I inherited these LEGO Mindstorms from a friend who was cleaning house for a long-distance move.  These were the NXT 1.0 set, and NXT 2.0 was already out.  I have a household with two newish Macs, and it turns out that the Mindstorm programming environment for NXT 1.0 only runs on Windows and PowerPC Macs (i.e. old Macs that don't have processors made by Intel).  There's a ton of assorted updates to the software on the LEGO Mindstorms website, but none of them make it work on Intel-based Macs.

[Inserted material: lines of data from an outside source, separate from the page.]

Lemma re_sub_scans_from (r : regex) (mlen : str -> option nat) (new : str) (text : str) :
  scans_by r mlen ->
  forall k rest f1 f2 pos prev,
    length rest <= k -> rest = drop pos text -> pos <= length text ->
    length rest < f1 -> length rest < f2 ->
    snd (sub_matches (fun (_ : unit) (_ : rematch) => (tt, new)) tt text pos
                     (finditer_from r f1 pos prev rest))
    = replace_runs mlen new f2 rest.
Proof.
  intros [Hhere Hlen]. induction k as [|k IH]; intros rest f1 f2 pos prev Hk Hrest Hpos Hf1 Hf2.
  - destruct rest; [|simpl in Hk; lia].
    destruct f1 as [|f1]; [lia|]. destruct f2 as [|f2]; [lia|].
    cbn [finditer_from search_at replace_runs]. rewrite Hhere.
    destruct (mlen []) as [n|] eqn:E; [apply Hlen in E; simpl in E; lia|].
    simpl. rewrite <- Hrest. reflexivity.
  - destruct f1 as [|f1]; [lia|]. destruct f2 as [|f2]; [lia|].
    cbn [replace_runs]. destruct (mlen rest) as [n|] eqn:E.
    + pose proof (Hlen _ _ E) as Hn.
      cbn [finditer_from].
      assert (Hs : search_at r pos prev rest = Some (ReMatch pos (pos + n) (take n rest) [])).
      { destruct rest; simpl; rewrite Hhere, E; reflexivity. }
      rewrite Hs. cbn [m_start m_end].
      replace (pos <? pos + n) with true by (symmetry; apply Nat.ltb_lt; lia).
      replace (pos + n - pos) with n by lia.
      cbn [sub_matches m_start m_end].
      rewrite <- (IH (drop n rest) f1 f2 (pos + n)
                     (match n with O => prev | S i => rest !! i end)).
      * destruct (sub_matches _ tt text (pos + n) _) as [u out].
        unfold slice. rewrite Nat.sub_diag. reflexivity.
      * rewrite length_drop. lia.
      * rewrite Hrest, drop_drop. reflexivity.
      * apply (f_equal length) in Hrest. rewrite length_drop in Hrest. lia.
      * rewrite length_drop. lia.
      * rewrite length_drop. lia.
    + destruct rest as [|c tl].
      * cbn [finditer_from search_at]. rewrite Hhere, E. simpl. rewrite <- Hrest. reflexivity.
      * assert (Hlt : pos < length text).
        { apply (f_equal length) in Hrest. rewrite length_drop in Hrest. simpl in Hrest. lia. }
        assert (Hnone : match_here r pos prev (c :: tl) = None) by (rewrite Hhere, E; reflexivity).
        assert (Htl : tl = drop (S pos) text).
        { replace (S pos) with (pos + 1) by lia. rewrite <- drop_drop, <- Hrest. reflexivity. }
        rewrite (finditer_from_skip r text f1 pos prev c tl Hrest Hlt Hnone).
        rewrite (sub_matches_skip _ text pos c tl _ Hrest).
        -- f_equal. simpl in Hk, Hf1, Hf2. apply IH; try assumption; lia.
        -- rewrite Htl. eapply Forall_impl; [apply finditer_from_sound; lia|].
           simpl. tauto.
Qed.

Lemma re_sub_scans (r : regex) (mlen : str -> option nat) (new : str) (text : str) :
  scans_by r mlen ->
  re_sub r (fun _ => new) text = replace_runs mlen new (S (length text)) text.
Proof.
  intros H. unfold re_sub, re_sub_with, finditer.
  apply (re_sub_scans_from r mlen new text H (length text) text _ _ 0 None); auto; lia.
Qed.

Lemma scans_tilde : scans_by Pat.tilde tilde_length.
Proof.
  split.
  - intros pos prev rest. unfold match_here, Pat.tilde, Chr, tilde_length. cbn [rmatch ms_rest].
    destruct rest as [|c tl]; [reflexivity|].
    destruct (TILDE =? c)%N; [|reflexivity].
    unfold mk_match, advance. cbn [ms_pos ms_rest ms_groups].
    replace (S pos - pos) with 1 by lia. replace (pos + 1) with (S pos) by lia. reflexivity.
  - intros rest n H. unfold tilde_length in H. destruct rest as [|c tl]; [discriminate|].
    destruct (TILDE =? c)%N; [|discriminate]. injection H as <-. simpl. lia.
Qed.

Lemma replace_runs_tilde (fuel : nat) (t : str) :
  length t < fuel -> replace_runs tilde_length [SPACE] fuel t = map detilde t.
Proof.
  revert t. induction fuel as [|f IH]; intros t Hf; [lia|].
  destruct t as [|c tl]; [reflexivity|]. simpl in Hf.
  cbn [replace_runs tilde_length map]. unfold detilde at 1. rewrite (N.eqb_sym c TILDE).
  destruct (TILDE =? c)%N; cbn [drop app]; rewrite ?drop_0, IH by lia; reflexivity.
Qed.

And here's the kicker: if you want the 2.0 software that will run on Intel Macs, you need to buy an NXT 2.0 set (or a software disk), which means shelling out a lot more money.  I wasn't about to do that.

I looked around for alternatives, and discovered LeJOS, which is a Java compiler and firmware for the NXT platform.  I am very comfortable with Java, so that was a big plus.

LeJOS required me to flash my Command Brick, but that turned out to be very easy with the provided software.  My key takeaways were:

  • The build files worked well enough, even though they were a little clunky.  The Ant ones worked with some fiddling, but the Maven ones didn't seem to work out of the box.  
  • Transferring my programs to the Command Block was easy.  
  • Support for the various functions of the sensors and motors was good.
  • Documentation was good enough that I had little trouble creating my programs.

All in all, installing LeJOS on my computer and Command Brick was a positive experience, and let me easily and quickly set up a development environment that worked with my LEGO Mindstorms NXT 1.0 set, all in a modern Mac-based computing environment.  That gets a big thumbs up from me.

However, that doesn't negate the fact that LEGO should make their Mindstorms brick-programming software free to download.  Not only could second-hand purchasers of Command Bricks then use it, but people with the older products wouldn't be left with crapware as computing evolved.  It also might just make a pretty cool standalone learning tool for people who didn't already have a LEGO Mindstorms NXT set, and convince some parents to invest in one!